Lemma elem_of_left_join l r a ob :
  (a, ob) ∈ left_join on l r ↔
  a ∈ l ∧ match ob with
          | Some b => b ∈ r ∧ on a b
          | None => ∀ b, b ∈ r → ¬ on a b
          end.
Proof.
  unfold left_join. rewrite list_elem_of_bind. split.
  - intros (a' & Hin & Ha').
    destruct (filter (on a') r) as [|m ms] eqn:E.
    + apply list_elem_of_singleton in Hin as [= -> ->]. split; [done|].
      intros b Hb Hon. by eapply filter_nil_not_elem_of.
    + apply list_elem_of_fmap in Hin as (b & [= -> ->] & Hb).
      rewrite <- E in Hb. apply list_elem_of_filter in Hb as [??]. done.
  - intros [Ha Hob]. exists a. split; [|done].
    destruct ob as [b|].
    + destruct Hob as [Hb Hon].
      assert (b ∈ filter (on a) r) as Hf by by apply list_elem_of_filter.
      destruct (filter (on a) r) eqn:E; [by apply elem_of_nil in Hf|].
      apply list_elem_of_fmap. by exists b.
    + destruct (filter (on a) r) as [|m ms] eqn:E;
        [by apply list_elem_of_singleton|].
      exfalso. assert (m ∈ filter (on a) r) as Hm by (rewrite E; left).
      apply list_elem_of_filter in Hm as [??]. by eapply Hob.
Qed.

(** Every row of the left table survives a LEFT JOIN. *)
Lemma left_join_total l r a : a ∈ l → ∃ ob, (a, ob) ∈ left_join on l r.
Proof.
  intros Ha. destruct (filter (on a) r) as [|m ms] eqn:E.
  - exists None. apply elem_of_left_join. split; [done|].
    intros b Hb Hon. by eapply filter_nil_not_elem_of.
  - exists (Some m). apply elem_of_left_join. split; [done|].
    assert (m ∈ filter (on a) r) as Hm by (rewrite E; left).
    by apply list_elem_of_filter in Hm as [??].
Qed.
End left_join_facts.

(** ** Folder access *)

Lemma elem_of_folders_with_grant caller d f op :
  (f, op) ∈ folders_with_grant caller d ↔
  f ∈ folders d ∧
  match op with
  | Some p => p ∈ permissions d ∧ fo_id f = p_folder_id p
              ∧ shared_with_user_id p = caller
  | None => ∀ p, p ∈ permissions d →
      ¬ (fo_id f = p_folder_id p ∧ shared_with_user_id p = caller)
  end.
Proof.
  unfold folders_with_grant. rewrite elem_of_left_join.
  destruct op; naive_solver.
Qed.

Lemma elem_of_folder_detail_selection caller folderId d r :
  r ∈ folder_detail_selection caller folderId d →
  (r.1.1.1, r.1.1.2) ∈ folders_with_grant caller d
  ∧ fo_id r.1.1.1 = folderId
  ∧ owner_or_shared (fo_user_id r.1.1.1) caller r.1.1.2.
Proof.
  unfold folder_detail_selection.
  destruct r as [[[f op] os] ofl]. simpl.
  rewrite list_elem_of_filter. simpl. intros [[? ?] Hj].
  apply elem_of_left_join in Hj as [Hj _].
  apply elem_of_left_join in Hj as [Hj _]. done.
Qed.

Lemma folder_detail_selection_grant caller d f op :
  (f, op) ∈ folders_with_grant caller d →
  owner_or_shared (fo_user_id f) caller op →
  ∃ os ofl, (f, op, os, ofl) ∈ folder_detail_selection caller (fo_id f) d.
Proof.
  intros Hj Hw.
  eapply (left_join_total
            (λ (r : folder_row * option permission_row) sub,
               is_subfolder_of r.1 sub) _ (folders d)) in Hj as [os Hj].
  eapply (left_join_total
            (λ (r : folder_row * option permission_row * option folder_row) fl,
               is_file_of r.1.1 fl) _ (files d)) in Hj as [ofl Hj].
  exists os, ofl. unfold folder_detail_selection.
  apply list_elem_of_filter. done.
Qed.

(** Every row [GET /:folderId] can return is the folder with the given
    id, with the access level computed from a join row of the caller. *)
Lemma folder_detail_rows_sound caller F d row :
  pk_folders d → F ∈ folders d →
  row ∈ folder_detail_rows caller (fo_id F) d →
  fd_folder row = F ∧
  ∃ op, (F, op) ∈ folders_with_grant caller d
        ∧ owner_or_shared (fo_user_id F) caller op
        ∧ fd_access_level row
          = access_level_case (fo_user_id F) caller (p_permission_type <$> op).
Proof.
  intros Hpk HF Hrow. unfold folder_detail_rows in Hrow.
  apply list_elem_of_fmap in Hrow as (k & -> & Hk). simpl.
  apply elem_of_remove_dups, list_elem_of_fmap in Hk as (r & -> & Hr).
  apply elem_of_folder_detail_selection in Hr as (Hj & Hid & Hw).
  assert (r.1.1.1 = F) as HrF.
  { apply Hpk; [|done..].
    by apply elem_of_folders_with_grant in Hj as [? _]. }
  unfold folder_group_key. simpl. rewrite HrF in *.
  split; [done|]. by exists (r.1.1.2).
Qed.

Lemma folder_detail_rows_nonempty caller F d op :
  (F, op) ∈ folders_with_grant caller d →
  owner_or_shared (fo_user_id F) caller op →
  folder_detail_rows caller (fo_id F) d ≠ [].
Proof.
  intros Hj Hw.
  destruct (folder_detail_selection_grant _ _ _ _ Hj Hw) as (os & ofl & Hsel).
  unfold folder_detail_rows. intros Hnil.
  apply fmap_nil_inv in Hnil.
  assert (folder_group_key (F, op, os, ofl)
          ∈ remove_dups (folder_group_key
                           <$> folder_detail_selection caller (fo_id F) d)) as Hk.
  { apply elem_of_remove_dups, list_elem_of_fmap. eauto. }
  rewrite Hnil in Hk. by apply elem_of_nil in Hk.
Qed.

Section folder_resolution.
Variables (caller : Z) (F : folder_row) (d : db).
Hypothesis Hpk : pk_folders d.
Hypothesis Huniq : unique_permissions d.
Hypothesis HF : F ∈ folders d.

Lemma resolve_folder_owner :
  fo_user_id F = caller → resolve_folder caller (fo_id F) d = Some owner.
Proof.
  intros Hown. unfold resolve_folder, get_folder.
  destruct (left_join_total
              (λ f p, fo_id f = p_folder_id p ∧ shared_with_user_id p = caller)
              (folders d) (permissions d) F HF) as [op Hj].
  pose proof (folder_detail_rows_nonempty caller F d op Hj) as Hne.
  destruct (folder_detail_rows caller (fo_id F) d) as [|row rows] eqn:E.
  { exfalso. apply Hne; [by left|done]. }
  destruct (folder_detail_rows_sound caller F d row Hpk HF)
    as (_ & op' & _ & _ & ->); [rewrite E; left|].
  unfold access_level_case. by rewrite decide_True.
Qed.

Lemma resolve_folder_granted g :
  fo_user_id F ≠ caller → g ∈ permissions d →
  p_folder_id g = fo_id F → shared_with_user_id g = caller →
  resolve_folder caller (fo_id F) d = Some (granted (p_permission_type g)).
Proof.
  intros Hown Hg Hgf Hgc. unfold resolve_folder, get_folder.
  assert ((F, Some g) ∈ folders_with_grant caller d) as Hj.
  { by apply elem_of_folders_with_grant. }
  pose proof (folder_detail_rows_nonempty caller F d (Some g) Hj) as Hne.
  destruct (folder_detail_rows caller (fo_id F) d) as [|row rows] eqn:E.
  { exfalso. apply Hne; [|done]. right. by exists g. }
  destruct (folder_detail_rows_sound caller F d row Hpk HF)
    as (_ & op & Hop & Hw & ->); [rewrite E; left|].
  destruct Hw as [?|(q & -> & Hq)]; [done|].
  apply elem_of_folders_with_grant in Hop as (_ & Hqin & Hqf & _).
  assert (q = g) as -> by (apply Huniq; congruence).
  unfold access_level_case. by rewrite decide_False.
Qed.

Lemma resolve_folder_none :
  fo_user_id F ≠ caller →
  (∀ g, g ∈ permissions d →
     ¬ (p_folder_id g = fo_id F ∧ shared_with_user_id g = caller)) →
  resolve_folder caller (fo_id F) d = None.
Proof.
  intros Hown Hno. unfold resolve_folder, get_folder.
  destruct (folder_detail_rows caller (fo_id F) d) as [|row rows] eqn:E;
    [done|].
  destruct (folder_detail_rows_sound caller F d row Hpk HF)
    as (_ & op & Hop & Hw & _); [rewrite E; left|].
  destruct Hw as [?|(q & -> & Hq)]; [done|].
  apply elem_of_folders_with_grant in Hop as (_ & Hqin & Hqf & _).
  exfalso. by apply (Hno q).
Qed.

:::::

## Exercise directions
Copy out the range of lines above starting at the line with "destruct ob as [b|]." and ending at the line with "[|m ms] eqn:E;", exactly and including both.

## Output below
    destruct ob as [b|].
    + destruct Hob as [Hb Hon].
      assert (b ∈ filter (on a) r) as Hf by by apply list_elem_of_filter.
      destruct (filter (on a) r) eqn:E; [by apply elem_of_nil in Hf|].
      apply list_elem_of_fmap. by exists b.
    + destruct (filter (on a) r) as [|m ms] eqn:E;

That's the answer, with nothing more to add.